Records from a data collection
__________
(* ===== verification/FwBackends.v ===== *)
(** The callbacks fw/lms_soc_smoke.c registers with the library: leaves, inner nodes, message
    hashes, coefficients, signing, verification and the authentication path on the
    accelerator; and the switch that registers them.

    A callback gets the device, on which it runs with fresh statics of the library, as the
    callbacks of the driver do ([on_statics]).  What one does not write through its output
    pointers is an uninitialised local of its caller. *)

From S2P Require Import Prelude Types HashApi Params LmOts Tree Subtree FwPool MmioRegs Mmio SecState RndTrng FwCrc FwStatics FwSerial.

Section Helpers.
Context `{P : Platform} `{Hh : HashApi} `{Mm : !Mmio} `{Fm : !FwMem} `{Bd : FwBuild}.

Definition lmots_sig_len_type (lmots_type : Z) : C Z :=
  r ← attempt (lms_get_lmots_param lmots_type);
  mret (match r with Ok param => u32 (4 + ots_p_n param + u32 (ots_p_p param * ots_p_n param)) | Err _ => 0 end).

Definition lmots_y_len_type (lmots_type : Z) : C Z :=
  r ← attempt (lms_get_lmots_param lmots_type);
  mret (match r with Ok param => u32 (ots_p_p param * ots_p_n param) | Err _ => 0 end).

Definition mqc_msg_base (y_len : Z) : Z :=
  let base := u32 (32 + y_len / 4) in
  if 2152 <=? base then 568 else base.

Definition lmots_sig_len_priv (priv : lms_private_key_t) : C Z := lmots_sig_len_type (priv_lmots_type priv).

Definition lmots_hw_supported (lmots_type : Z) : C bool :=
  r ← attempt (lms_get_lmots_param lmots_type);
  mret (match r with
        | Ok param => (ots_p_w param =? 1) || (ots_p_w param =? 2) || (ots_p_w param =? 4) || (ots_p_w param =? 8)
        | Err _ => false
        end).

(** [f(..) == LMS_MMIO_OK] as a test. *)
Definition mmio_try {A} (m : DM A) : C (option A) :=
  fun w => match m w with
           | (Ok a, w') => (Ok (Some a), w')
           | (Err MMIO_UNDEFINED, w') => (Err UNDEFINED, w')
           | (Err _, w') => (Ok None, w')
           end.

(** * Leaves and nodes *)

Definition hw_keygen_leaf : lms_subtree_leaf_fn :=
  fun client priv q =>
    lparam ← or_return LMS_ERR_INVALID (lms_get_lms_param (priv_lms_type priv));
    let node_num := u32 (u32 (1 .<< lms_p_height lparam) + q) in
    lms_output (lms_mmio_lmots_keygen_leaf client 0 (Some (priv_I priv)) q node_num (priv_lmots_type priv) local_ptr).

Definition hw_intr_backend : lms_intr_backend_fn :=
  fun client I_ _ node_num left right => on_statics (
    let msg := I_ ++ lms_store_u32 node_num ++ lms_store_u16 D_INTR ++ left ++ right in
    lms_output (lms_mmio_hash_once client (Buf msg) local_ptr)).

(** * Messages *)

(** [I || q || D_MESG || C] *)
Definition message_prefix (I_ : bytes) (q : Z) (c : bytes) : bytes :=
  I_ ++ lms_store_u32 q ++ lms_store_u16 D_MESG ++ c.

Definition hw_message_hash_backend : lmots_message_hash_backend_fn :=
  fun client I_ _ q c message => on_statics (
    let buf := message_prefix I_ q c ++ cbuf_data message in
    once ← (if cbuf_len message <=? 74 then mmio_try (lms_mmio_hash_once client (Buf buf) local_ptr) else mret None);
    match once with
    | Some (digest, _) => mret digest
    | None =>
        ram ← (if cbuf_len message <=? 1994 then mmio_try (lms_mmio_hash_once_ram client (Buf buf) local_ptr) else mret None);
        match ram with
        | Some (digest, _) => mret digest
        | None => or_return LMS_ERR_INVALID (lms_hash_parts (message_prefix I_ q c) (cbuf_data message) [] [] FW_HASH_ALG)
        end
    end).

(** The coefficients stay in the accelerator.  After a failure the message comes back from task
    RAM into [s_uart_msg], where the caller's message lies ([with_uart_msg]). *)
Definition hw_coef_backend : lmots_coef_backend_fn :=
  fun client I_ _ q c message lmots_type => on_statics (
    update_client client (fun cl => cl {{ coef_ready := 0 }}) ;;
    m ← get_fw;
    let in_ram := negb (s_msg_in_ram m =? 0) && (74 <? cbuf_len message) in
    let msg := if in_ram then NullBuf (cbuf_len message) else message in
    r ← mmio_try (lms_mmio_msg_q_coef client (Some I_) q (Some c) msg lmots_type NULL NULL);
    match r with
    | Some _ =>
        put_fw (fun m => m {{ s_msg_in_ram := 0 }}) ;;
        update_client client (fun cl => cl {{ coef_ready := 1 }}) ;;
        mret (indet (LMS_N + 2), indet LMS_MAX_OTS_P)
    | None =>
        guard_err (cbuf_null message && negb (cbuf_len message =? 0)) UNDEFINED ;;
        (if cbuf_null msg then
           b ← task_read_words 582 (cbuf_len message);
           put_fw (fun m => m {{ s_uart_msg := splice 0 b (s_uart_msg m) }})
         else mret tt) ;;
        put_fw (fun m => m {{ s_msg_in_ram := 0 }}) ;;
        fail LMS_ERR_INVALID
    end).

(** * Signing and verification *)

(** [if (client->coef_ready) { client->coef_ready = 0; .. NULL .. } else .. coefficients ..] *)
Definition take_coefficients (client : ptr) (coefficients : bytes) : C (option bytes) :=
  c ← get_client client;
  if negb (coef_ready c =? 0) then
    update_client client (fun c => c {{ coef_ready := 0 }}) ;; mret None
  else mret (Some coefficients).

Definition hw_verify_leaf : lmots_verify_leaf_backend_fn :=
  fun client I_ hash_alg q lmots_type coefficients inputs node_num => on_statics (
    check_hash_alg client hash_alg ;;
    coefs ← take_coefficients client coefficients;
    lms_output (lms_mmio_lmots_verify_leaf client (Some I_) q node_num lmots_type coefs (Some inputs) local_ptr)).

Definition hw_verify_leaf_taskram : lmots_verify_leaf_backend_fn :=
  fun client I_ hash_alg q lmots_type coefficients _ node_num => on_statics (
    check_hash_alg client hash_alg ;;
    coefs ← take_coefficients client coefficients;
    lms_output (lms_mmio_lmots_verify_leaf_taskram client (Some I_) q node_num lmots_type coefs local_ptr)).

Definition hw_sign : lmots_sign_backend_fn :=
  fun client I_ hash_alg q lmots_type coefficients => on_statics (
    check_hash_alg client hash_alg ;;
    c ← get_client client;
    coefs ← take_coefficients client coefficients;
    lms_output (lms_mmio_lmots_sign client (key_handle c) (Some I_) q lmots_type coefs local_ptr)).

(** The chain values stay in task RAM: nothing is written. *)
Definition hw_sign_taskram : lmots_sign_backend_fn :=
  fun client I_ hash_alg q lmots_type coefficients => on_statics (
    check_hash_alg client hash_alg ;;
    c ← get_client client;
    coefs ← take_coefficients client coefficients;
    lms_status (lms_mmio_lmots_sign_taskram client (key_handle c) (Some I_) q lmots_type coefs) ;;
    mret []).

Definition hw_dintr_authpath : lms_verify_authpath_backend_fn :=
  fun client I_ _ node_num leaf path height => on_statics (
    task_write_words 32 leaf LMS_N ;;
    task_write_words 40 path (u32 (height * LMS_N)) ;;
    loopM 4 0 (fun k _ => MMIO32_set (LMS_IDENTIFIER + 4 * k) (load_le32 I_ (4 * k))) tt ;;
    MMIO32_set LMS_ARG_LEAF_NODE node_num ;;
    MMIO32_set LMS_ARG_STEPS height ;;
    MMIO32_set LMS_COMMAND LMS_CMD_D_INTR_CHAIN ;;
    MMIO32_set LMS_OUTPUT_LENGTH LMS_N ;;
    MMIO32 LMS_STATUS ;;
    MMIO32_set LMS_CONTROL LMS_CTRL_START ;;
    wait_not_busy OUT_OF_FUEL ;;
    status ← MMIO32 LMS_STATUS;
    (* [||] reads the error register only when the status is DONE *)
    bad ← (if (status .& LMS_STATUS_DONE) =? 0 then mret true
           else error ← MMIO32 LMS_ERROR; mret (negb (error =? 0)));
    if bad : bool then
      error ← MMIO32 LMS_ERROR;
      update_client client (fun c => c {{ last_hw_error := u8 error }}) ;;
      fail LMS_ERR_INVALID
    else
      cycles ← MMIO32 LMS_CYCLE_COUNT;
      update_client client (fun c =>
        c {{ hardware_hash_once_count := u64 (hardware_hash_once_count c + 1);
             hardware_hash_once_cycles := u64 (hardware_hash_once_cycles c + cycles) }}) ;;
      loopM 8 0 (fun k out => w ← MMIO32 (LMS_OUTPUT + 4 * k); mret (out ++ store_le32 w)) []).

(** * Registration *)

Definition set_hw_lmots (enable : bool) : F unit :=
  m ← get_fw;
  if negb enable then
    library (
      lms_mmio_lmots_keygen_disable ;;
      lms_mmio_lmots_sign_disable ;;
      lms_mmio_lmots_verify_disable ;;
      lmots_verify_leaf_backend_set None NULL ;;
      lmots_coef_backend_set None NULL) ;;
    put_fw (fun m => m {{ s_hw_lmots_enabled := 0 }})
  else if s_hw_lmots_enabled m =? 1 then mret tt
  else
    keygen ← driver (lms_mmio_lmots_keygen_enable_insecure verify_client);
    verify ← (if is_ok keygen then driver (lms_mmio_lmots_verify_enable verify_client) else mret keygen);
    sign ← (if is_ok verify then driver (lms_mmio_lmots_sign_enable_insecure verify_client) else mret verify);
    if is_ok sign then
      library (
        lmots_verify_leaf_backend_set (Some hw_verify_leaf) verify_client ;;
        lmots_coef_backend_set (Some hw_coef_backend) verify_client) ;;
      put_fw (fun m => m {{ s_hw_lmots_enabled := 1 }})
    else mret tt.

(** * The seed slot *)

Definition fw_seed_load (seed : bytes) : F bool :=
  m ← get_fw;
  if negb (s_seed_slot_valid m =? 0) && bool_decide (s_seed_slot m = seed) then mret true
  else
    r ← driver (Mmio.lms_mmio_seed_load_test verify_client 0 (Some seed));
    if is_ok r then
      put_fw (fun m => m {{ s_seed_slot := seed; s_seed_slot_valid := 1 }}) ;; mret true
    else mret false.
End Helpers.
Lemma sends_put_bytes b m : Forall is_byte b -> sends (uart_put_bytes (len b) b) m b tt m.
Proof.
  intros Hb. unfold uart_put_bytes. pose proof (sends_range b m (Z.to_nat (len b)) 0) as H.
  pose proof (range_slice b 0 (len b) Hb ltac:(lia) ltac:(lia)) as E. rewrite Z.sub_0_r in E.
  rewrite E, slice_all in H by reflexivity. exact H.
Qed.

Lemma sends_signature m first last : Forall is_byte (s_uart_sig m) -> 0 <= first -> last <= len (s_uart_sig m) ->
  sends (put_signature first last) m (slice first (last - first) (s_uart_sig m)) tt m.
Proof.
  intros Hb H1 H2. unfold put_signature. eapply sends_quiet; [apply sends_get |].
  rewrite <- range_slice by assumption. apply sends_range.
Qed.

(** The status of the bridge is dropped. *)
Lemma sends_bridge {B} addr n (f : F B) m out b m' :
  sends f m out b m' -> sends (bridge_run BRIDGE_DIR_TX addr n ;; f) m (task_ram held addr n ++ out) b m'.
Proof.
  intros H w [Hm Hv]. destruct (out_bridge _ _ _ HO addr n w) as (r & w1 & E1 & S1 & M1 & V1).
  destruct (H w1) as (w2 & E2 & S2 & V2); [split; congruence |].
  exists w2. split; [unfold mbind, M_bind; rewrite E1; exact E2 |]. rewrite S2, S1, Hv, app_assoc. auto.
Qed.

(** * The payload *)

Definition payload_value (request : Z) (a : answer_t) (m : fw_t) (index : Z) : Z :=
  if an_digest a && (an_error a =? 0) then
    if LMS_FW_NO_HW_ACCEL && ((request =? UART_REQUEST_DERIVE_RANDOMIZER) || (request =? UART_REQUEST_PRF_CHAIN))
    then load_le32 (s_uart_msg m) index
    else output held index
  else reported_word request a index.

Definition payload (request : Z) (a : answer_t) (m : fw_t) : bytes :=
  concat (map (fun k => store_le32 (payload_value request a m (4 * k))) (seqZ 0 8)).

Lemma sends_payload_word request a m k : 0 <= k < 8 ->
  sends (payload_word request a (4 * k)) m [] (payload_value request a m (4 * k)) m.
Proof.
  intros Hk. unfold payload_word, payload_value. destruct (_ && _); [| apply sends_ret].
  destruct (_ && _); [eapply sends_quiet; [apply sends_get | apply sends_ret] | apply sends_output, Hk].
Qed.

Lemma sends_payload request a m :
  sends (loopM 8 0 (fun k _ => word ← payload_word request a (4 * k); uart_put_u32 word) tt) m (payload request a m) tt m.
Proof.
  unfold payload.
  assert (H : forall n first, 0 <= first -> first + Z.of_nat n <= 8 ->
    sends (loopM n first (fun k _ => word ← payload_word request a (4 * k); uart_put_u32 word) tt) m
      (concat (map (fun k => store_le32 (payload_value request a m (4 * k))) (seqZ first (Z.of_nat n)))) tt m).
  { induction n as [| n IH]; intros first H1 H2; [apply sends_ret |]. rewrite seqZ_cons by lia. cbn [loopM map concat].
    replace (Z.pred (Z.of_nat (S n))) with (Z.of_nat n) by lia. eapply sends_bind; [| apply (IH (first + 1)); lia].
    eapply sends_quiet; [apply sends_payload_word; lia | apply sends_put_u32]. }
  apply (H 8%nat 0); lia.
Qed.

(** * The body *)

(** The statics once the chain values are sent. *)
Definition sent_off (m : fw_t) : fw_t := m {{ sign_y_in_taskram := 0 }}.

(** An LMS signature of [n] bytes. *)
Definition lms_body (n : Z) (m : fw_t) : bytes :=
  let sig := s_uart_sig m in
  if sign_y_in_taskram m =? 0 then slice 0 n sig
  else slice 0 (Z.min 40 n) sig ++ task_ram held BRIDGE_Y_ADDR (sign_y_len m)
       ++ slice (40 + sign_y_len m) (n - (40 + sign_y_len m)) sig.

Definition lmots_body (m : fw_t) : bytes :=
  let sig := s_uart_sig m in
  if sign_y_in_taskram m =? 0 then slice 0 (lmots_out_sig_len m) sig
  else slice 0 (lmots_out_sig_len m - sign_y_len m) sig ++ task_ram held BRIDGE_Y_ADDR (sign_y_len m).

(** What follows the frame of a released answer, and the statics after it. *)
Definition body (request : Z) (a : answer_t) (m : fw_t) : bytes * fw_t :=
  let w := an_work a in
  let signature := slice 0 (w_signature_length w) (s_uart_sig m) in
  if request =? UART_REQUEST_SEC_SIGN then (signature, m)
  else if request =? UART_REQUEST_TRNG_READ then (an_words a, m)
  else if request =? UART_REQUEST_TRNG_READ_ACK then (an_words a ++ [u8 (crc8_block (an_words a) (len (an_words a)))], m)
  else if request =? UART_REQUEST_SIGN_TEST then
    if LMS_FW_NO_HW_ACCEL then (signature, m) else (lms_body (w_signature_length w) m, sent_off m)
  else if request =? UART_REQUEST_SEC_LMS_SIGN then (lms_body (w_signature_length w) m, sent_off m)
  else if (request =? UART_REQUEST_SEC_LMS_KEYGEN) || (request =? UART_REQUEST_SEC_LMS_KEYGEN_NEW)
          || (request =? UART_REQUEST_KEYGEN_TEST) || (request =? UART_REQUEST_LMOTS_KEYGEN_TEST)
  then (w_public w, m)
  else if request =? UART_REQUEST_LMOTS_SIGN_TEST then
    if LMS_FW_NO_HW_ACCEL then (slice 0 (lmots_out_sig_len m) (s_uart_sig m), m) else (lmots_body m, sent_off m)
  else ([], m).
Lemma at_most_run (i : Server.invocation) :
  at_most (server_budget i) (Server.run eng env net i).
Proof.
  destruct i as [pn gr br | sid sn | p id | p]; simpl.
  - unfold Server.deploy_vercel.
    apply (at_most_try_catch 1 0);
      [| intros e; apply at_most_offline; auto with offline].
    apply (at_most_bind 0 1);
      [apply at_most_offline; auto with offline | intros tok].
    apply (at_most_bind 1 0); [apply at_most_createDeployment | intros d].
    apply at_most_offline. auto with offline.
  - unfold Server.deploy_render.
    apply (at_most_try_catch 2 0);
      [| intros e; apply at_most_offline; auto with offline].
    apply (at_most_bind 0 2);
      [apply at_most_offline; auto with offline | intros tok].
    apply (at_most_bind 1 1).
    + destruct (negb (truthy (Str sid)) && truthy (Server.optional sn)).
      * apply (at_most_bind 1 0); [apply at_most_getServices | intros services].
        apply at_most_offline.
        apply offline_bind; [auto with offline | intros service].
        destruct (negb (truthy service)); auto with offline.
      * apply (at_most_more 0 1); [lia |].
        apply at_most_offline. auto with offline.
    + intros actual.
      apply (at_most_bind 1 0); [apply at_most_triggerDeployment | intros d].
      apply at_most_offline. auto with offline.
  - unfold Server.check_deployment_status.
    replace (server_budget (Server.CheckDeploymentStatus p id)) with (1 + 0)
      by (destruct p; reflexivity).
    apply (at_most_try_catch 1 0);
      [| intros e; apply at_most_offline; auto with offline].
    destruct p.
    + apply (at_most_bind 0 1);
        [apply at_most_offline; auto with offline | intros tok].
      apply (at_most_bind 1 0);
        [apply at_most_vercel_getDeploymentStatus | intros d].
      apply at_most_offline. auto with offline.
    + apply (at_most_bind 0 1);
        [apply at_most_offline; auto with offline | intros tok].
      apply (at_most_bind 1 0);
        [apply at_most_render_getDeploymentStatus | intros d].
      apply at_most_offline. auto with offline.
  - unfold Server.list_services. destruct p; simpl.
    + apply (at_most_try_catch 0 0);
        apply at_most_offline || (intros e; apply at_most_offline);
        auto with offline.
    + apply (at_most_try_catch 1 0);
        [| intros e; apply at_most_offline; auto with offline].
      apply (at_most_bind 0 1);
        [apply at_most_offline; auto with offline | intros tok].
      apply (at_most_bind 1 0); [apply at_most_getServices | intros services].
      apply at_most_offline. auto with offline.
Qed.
__________
_Your assignment:_
The answer should be an exact copy of the lines from the first line of the data through the line with "callbacks of the" and should contain nothing else.

_Response for this exercise:_
(* ===== verification/FwBackends.v ===== *)
(** The callbacks fw/lms_soc_smoke.c registers with the library: leaves, inner nodes, message
    hashes, coefficients, signing, verification and the authentication path on the
    accelerator; and the switch that registers them.

    A callback gets the device, on which it runs with fresh statics of the library, as the
    callbacks of the driver do ([on_statics]).  What one does not write through its output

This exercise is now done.